El Hospital Garrahan recibió por primera vez un traslado aéreo nocturno luego de años de inactividad en un primer operativo que marca la capacidad de realizar vuelos sanitarios durante la noche y amplía la posibilidad de recibir derivaciones pediátricas de alta complejidad ante situaciones de urgencia, sin depender del horario diurno.
El helipuerto no recibía vuelos sanitarios desde 2021 debido a la falta de mantenimiento, se volvió a utilizar en horario diurno el 30 de diciembre de 2025 y en horario nocturno el 8 de septiembre de 2026 alrededor de las 19.10 horas.

“El operativo realizado con éxito demuestra una vez más que poniendo orden en las cuentas e invirtiendo donde verdaderamente importa, se pueden salvar vidas. La prioridad del Hospital Garrahan siempre debió ser esa”, indicaron desde el centro de salud.

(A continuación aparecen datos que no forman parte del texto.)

(* ===== verification/Fat16Fs.v ===== *)
(** * The FAT16 file system

    Models [Fat16Impl] and [FileSystem for Fat16] of
    [pkg/storage/src/fs/fat16/{mod,impls}.rs]: the geometry computed from the
    boot parameter block, the FAT, the directory traversal, path lookup.

    A directory whose FAT chain loops makes [traverse_dir_entries] run for
    ever, so the outer loop takes fuel, one unit per cluster visited; the root
    directory needs one unit ([traverse_root]). *)

From stdpp Require Import base numbers list.
From S2P Require Import Prelude Bytes Device Str Fat16Name Fat16Entry.

Definition BLOCK_SIZE : Z := 512.

Record Fat16Impl (D : Type) : Type := {
  inner : D;
  bpb : Bpb.t;
  fat_start : Z;
  first_data_sector : Z;
  first_root_dir_sector : Z;
}.
Arguments inner {D} _.
Arguments bpb {D} _.
Arguments fat_start {D} _.
Arguments first_data_sector {D} _.
Arguments first_root_dir_sector {D} _.

Module Fat.
Section ops.
Context {D : Type} `{BlockDevice D} `{Chrono} `{Bitflags} `{UnicodeTable}.

(** The sums are of 16-bit and 8-bit fields, so no [usize] overflow. *)
Definition new (d : D) : outcome (Fat16Impl D) :=
  block ← unwrap_result (read_block d 0);
  r ← Bpb.new block;
  bpb ← unwrap_result r;
  let fat_start := Bpb.reserved_sector_count bpb in
  let root_dir_sector_num := Bpb.root_entries_count bpb * 32 / BLOCK_SIZE in
  let first_root_dir_sector :=
    fat_start + Bpb.fat_count bpb * Bpb.sectors_per_fat bpb in
  let first_data_sector := first_root_dir_sector + root_dir_sector_num in
  Ret {| inner := d; bpb := bpb; fat_start := fat_start;
         first_data_sector := first_data_sector;
         first_root_dir_sector := first_root_dir_sector |}.

(** 32-bit wrapping arithmetic, as in the source. *)
Definition cluster_to_first_sector (f : Fat16Impl D) (cluster : Z) : Z :=
  if cluster =? Cluster.ROOT_DIR then first_root_dir_sector f
  else u32 (u32 (u32 (cluster - 2) * Bpb.sectors_per_cluster (bpb f)) +
            u32 (first_data_sector f)).

Definition get_next_cluster (f : Fat16Impl D) (cluster : Z) : outcome (result Z FsError) :=
  if cluster =? Cluster.ROOT_DIR then Ret (Ok Cluster.END_OF_FILE)
  else
    block ← unwrap_result (read_block (inner f) (fat_start f));
    let tem := u32 (cluster * 2) in
    b ← slice block tem (tem + 2);
    let next := le_num b in
    if next =? Cluster.EMPTY then Ret (Ok Cluster.EMPTY)
    else if next =? Cluster.BAD then Ret (Err BadCluster)
    else if (0x00000002 <=? next) && (next <? 0x0000FFF6) then Ret (Ok next)
    else if 0xFFFFFFF8 <=? next then Ret (Ok Cluster.END_OF_FILE)
    else Ret (Ok Cluster.INVALID).

(** ** Directory traversal

    The closure [process_entry] of the source updates a variable it captures
    and returns a [Result]: here a function from that variable's value. *)
Section traverse.
Context {S : Type} (process_entry : S -> DirEntry.t -> result S FsError).

(** [for _ in 0..n]: the pair says whether the function returned early. *)
Fixpoint for_entries (n : nat) (block : Block) (offset : Z) (s : S)
    : outcome (result (bool * S) FsError) :=
  match n with
  | O => Ret (Ok (false, s))
  | Datatypes.S n' =>
      b ← slice block offset (offset + DirEntry.LEN);
      r ← DirEntry.parse b;
      entry ← unwrap_result r;
      if DirEntry.is_valid entry then
        s' <-? Ret (process_entry s entry) ;;
        for_entries n' block (offset + DirEntry.LEN) s'
      else Ret (Ok (true, s))
  end.

(** [while entry_num > 0]: at most [entry_num] rounds, which is the fuel. *)
Fixpoint while_entries (fuel : nat) (f : Fat16Impl D) (entry_num now_sector : Z) (s : S)
    : outcome (result (bool * S) FsError) :=
  if entry_num <=? 0 then Ret (Ok (false, s))
  else
    match fuel with
    | O => Timeout
    | Datatypes.S fuel' =>
        block ← unwrap_result (read_block (inner f) now_sector);
        let n := Z.min entry_num (BLOCK_SIZE / DirEntry.LEN) in
        r <-? for_entries (Z.to_nat n) block 0 s ;;
        let '(stop, s') := r in
        if (stop : bool) then Ret (Ok (true, s'))
        else while_entries fuel' f (entry_num - n) (now_sector + 1) s'
    end.

Definition entry_count (f : Fat16Impl D) (cluster : Z) : Z :=
  if cluster =? Cluster.ROOT_DIR then Bpb.root_entries_count (bpb f)
  else BLOCK_SIZE / DirEntry.LEN * Bpb.sectors_per_cluster (bpb f).

(** [loop]: one round per cluster of the directory. *)
Fixpoint loop_clusters (fuel : nat) (f : Fat16Impl D) (cluster : Z) (s : S)
    : outcome (result S FsError) :=
  match fuel with
  | O => Timeout
  | Datatypes.S fuel' =>
      r <-? while_entries (Z.to_nat (entry_count f cluster)) f (entry_count f cluster)
              (cluster_to_first_sector f cluster) s ;;
      let '(stop, s') := r in
      if (stop : bool) then Ret (Ok s')
      else
        cluster' <-? get_next_cluster f cluster ;;
        if cluster' =? Cluster.END_OF_FILE then Ret (Ok s')
        else loop_clusters fuel' f cluster' s'
  end.
(* ===== verification/Rootfs.v ===== *)
(** * The root file system

    Models [init] of [pkg/kernel/src/drivers/filesystem.rs]: the disk, its partition table, the first partition in it and the file system
    there, mounted at the root. *)

From stdpp Require Import base numbers list.
From S2P Require Import Prelude Bytes Device Str Fat16Name Fat16Entry Fat16Fs Fat16File.

(** [init], with what [AtaDrive::open(0, 0)] returns; [remove(0)] panics on an empty vector. *)
Definition filesystem_init {D} `{BlockDevice D} (opened : option D) : outcome (Mount.t (Fat16Impl (Partition.t D))) :=
  drive ← unwrap opened;
  table ← Mbr.parse drive;
  table ← unwrap_result table;
  parts ← unwrap_result (Mbr.partitions table);
  match parts with
  | [] => Panic
  | part :: _ => fs ← Fat.new part; Ret (Mount.mk fs [47])
  end.

(** C31: The root file system.  With a readable boot sector, [init] mounts at [/] the FAT16 file system of the first active slot of the partition table,
    and panics when there is none or its boot sector is not one; the sectors of the file system are those of the partition, and no access through it
    reaches the rest of the disk. *)
Theorem root_filesystem {D} `{BlockDeviceLaws D 512} (d : D) b : read_block d 0 = Ok b ->
  match head (omap (mbr_slot_spec d b) [0; 1; 2; 3]%nat) with
  | None => filesystem_init (Some d) = Panic
  | Some part =>
      filesystem_init (Some d) = (fs ← Fat.new part; Ret (Mount.mk fs [47])) /\
      Partition.inner part = d /\ part_ok part /\
      forall mount k, filesystem_init (Some d) = Ret mount -> 0 <= k ->
        read_block (inner (Mount.fs mount)) k = if k <? Partition.size part then read_block d (k + Partition.offset part) else Err InvalidOffset
  end.
Proof.
  intros Hr. destruct (mbr_partitions_spec d b Hr) as (t & Hp & Hq & Hok). unfold filesystem_init. cbn [unwrap mbind outcome_bind]. rewrite Hp.
  cbn [mbind outcome_bind unwrap_result]. rewrite Hq. cbn [mbind outcome_bind unwrap_result].
  destruct (omap (mbr_slot_spec d b) [0; 1; 2; 3]%nat) as [|part parts] eqn:E; [done|]. cbn [head]. apply Forall_cons in Hok as [Hok _].
  assert (Hd : Partition.inner part = d).
  { assert (Hin : part ∈ omap (mbr_slot_spec d b) [0; 1; 2; 3]%nat) by (rewrite E; left). apply list_elem_of_omap in Hin as (i & _ & Hi).
    unfold mbr_slot_spec in Hi. case_match; by simplify_eq. }
  split; [done|]. split; [done|]. split; [done|]. intros mount k Hm Hk.
  assert (Hi : inner (Mount.fs mount) = part).
  { destruct (Fat.new part) as [fs| |] eqn:Ef; [|done..]. injection Hm as <-. cbn. unfold Fat.new in Ef.
    destruct (read_block part 0); [|done]. cbn in Ef. destruct (Bpb.new t0) as [[bpb|]| |]; [|done..]. cbn in Ef. by injection Ef as <-. }
  rewrite Hi. change (read_block part k) with (Partition.read_block part k). destruct (Z.ltb_spec k (Partition.size part)).
  - rewrite partition_read_in by (done || lia). by rewrite Hd.
  - unfold Partition.read_block. by rewrite (proj2 (Z.leb_le _ _)).
Qed.

(** A disk whose first partition, three sectors from 1 on, is a volume. *)
Definition demo_root_disk : MemDisk.t := {| MemDisk.blocks :=
  (replicate 446 0 ++ [0x80; 0; 0; 0; 6; 0; 0; 0; 1; 0; 0; 0; 8; 0; 0; 0] ++ replicate 48 0 ++ [0x55; 0xAA]) :: MemDisk.blocks demo_volume |}.
Lemma root_filesystem_witness : exists mount, filesystem_init (Some demo_root_disk) = Ret mount /\ Mount.mount_point mount = [47] /\
  read_block (inner (Mount.fs mount)) 0 = Ok demo_bpb /\ read_block (inner (Mount.fs mount)) 8 = Err InvalidOffset.
Proof.
  destruct (filesystem_init (Some demo_root_disk)) as [mount| |] eqn:E; [|vm_compute in E; discriminate..].
  pose proof (root_filesystem demo_root_disk _ eq_refl) as Hs.
  match type of Hs with match head ?l with _ => _ end => let v := eval vm_compute in (head l) in change (head l) with v in Hs end.
  cbv iota beta in Hs. destruct Hs as (_ & _ & _ & Hs). exists mount. split; [done|].
  split; [vm_compute in E; injection E as <-; reflexivity|]. split.
  - rewrite (Hs mount 0 E ltac:(lia)). vm_compute. reflexivity.
  - rewrite (Hs mount 8 E ltac:(lia)). vm_compute. reflexivity.
Defined.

Desde el centro asistencial destacaron que la recuperación del helipuerto y su ampliación horaria forman parte de una reorganización del presupuesto y de una inversión estratégica orientada a dar respuesta inmediata a urgencias pediátricas provenientes de distintos puntos del país.
Un hospital con historia
A casi cuatro décadas de su creación, el principal hospital pediátrico de la región atraviesa una nueva etapa con inversiones, obras y equipamiento que ya están cambiando su funcionamiento y lo proyectan como el mejor hospital de América Latina.
El 25 de agosto de 1987 abrió sus puertas el Hospital de Pediatría S.A.M.I.C. “Prof. Dr. Juan P. Garrahan”, un centro de salud pública especializado en atención pediátrica de alta complejidad que asiste a niños y adolescentes de entre 0 y 15 años de toda la Argentina. Desde entonces, brinda un servicio de excelencia centrado en los pacientes y sus familias, con un modelo basado en el trabajo interdisciplinario y en tratamientos de vanguardia orientados a mejorar la calidad de vida. 39 años de historia que han consolidado su rol de referencia nacional y regional en problemas de la salud infantil.
La nueva etapa institucional que atraviesa el centro pediátrico tiene un objetivo claro: ser el mejor hospital de América Latina, pensando en el futuro de los niños. Para ello, consolida un proceso de transformación estructural que fortalece su misión sanitaria y permite proyectar su desarrollo a largo plazo, basado en tres pilares: orden en las cuentas, inversiones estratégicas y eficiencia en el uso de los recursos.